Airports are magnificent places, full of memories to be made and memories that are carried through its corridors. Airports are spaces where all human emotions are concealed; excitement for the unknown adventure that awaits, stress over the unknown adventure that awaits, heartbreak upon separation from the people you love, anxiety whether you’re gonna make it to the gate on time, curiosity for the undiscovered place on the other side of the world, profound love and impatience to see your loved ones, exhaustion from the countless steps you have taken in order to be there…
I’ve always thought that airports are the perfect movie set-up. Whenever I am in one, I always like to observe people and try to understand their story, where they go and where they come from, and why they are there. If only there was music in the background.

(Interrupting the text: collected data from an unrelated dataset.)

(* ===== verification/CoreTypes.v ===== *)
(** * Values, rows and schemas: [crates/aster-core/src/lib.rs]

    A Rust [String] is a [string] whose bytes are valid UTF-8; [from_utf8] is
    the standard library's validation, with the error it reports. *)

From Stdlib Require Import Ascii String.
From S2P Require Import Prelude.

Definition MAX_VALUE_BYTES : Z := 16 * 1024 * 1024.
Definition MAX_ROW_COLUMNS : Z := 4096.

Inductive CoreError : Type :=
| InvalidEncoding (reason : string)
| LimitExceeded (reason : string)
| TypeError (reason : string)
| Constraint (reason : string)
| Conflict (reason : string)
| Unsupported (reason : string)
| NotLeader (hint : option string)
| CoreCorruption (reason : string)
| CoreIo (reason : string)
| Invariant (reason : string).

#[export] Instance CoreError_eq_dec : EqDecision CoreError.
Proof. solve_decision. Defined.

(** The [Display] strings of the error type. *)
Definition CoreError_to_string (e : CoreError) : string :=
  match e with
  | InvalidEncoding r => "invalid encoding: " +:+ r
  | LimitExceeded r => "resource limit exceeded: " +:+ r
  | TypeError r => "type error: " +:+ r
  | Constraint r => "constraint violation: " +:+ r
  | Conflict r => "transaction conflict: " +:+ r
  | Unsupported r => "unsupported operation: " +:+ r
  | NotLeader None => "not the leader"
  | NotLeader (Some h) => "not the leader; leader hint: " +:+ h
  | CoreCorruption r => "corruption detected: " +:+ r
  | CoreIo r => "I/O error: " +:+ r
  | Invariant r => "internal invariant failed: " +:+ r
  end.

(** ** Strings as UTF-8 bytes *)

Definition byte_of_ascii (a : ascii) : Z := Z.of_N (N_of_ascii a).
Definition ascii_of_byte (b : Z) : ascii := ascii_of_N (Z.to_N b).

Definition as_bytes (s : string) : bytes := byte_of_ascii <$> list_ascii_of_string s.
Definition string_of_bytes (l : bytes) : string := string_of_list_ascii (ascii_of_byte <$> l).

Lemma byte_of_ascii_of_byte b : byte_ok b → byte_of_ascii (ascii_of_byte b) = b.
Proof.
  intros Hb. unfold byte_of_ascii, ascii_of_byte. rewrite N_ascii_embedding.
  - rewrite Z2N.id; [done|]. unfold byte_ok in Hb. lia.
  - unfold byte_ok in Hb. lia.
Qed.

Lemma ascii_of_byte_of_ascii a : ascii_of_byte (byte_of_ascii a) = a.
Proof. unfold byte_of_ascii, ascii_of_byte. by rewrite N2Z.id, ascii_N_embedding. Qed.

Lemma byte_of_ascii_ok a : byte_ok (byte_of_ascii a).
Proof.
  unfold byte_ok, byte_of_ascii. pose proof (Ascii.N_ascii_bounded a). lia.
Qed.

Lemma as_bytes_ok s : Forall byte_ok (as_bytes s).
Proof. unfold as_bytes. apply Forall_fmap, Forall_true. apply byte_of_ascii_ok. Qed.

Lemma string_of_as_bytes s : string_of_bytes (as_bytes s) = s.
Proof.
  unfold string_of_bytes, as_bytes. rewrite <- list_fmap_compose.
  rewrite (list_fmap_ext _ id); [|intros; apply ascii_of_byte_of_ascii].
  rewrite list_fmap_id. apply string_of_list_ascii_of_string.
Qed.

Lemma as_bytes_of_string l : Forall byte_ok l → as_bytes (string_of_bytes l) = l.
Proof.
  intros Hl. unfold string_of_bytes, as_bytes. rewrite list_ascii_of_string_of_list_ascii.
  rewrite <- list_fmap_compose. rewrite <- (list_fmap_id l) at 2.
  apply list_fmap_ext. intros i b Hb. cbn. apply byte_of_ascii_of_byte.
  by eapply Forall_lookup_1.
Qed.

Countless times I found myself getting lost in my thoughts while waiting for my flight when I travelled alone. It may sound cliché, but to me, solo travelling is a form of self-discovery.
More often than not, I find myself being anxious over travelling alone. What if something happens to me? What if I get lost on my own, or I find myself in the midst of a dangerous situation, and I cannot get myself out of it? What if I want to pee and there’s no one looking after my luggage?
But here’s the thing: these concerns have never stopped me from doing it. I always tend to think of the worst-case scenarios, but it usually turns out to be just fine. I am not entirely fearless, but there is an insatiable hunger inside me that pushes aside all of my anxieties.
Great memories are made while travelling alone, not necessarily with strangers, but with your own self. Travelling alone has given me the opportunity to reconnect with myself, especially at times when I felt self-alienated. It has shown me how strong I can be, and at the same time it has made me aware of the limits of my own strengths. Going off to a journey on my own has also taught me that getting lost is not always a bad thing, as it has led me to some wonderful places that I would not have gone to if I was a bit more oriented (a silver lining to everything, perhaps?).
Being alone with myself and exploring an unknown place has also sparked my creativity. There is a memory I cherish, a memory which comes with a great feeling every time I think of it, when I was alone in Málaga and I decided to visit the Picasso Museum. It was a warm April afternoon, I had just finished a work meeting and I decided to visit the museum. I stopped by the hotel, took off my work clothes and put on a navy, skater dress with tiny white flowers on it, strapped a long-sleeved shirt on my waist, packed my notebook, pen and sunglasses and set off. I remember walking slowly in the museum, spectating even the tiniest detail of the paintings while being zoned out and almost entirely unaware of the people around me. I still remember, three years later, the exhilaration I felt while being engulfed in the art around me.
When I exited the museum, with a smile on my face, I sat at a nearby café on a narrow street and had a beer while writing some thoughts on my notebook.
But my satisfaction soon shifted to a semi-gloominess, upon realising that I had a sheer desire to share what I had just experienced with someone. I did not mind walking around alone or having an internal discussion with myself in front of the painting-filled walls. However, the experience was so good that I desperately wished I could turn my head and speak about it to a person next to me, a lover, a partner.
I decided it was time to move on and shake off the feeling of longing for a ghost. There was a neighbourhood I wanted to see, and I set off to find it. Before too long, I realised I got lost. As anxiety feelings started to emerge, I cut them off and said, fuck it. What if I was not where I was supposed to be? The streets looked beautiful nevertheless, and they were calling me to run them through. Without giving it much thought, I bought a chocolate and caramel ice-cream and started walking through the neighbourhood. I discovered there was a film festival in the city, so I sneakily walked on the red carpet with a mild sense of pride. Later on, I discovered an outside bookshop that sold second-hand books, which I utterly love, an exterior vinyl shop full of gems and a street filled with emerald-green trees that looked gorgeous paired with the golden, afternoon sun.
I had quite a lot of moments like this one, and even bad ones, throughout my solo travels, but I regret none. I think of it as a time to reconnect with myself, a time that makes me more aware of my needs as a person. Coming from a person who often puts others’ needs above her own, getting to know yourself and love it throughout the process of travelling alone is life-changing.
It’s truly amazing what one can experience once they open their wings and fly, if only they acquired just a bit of courage.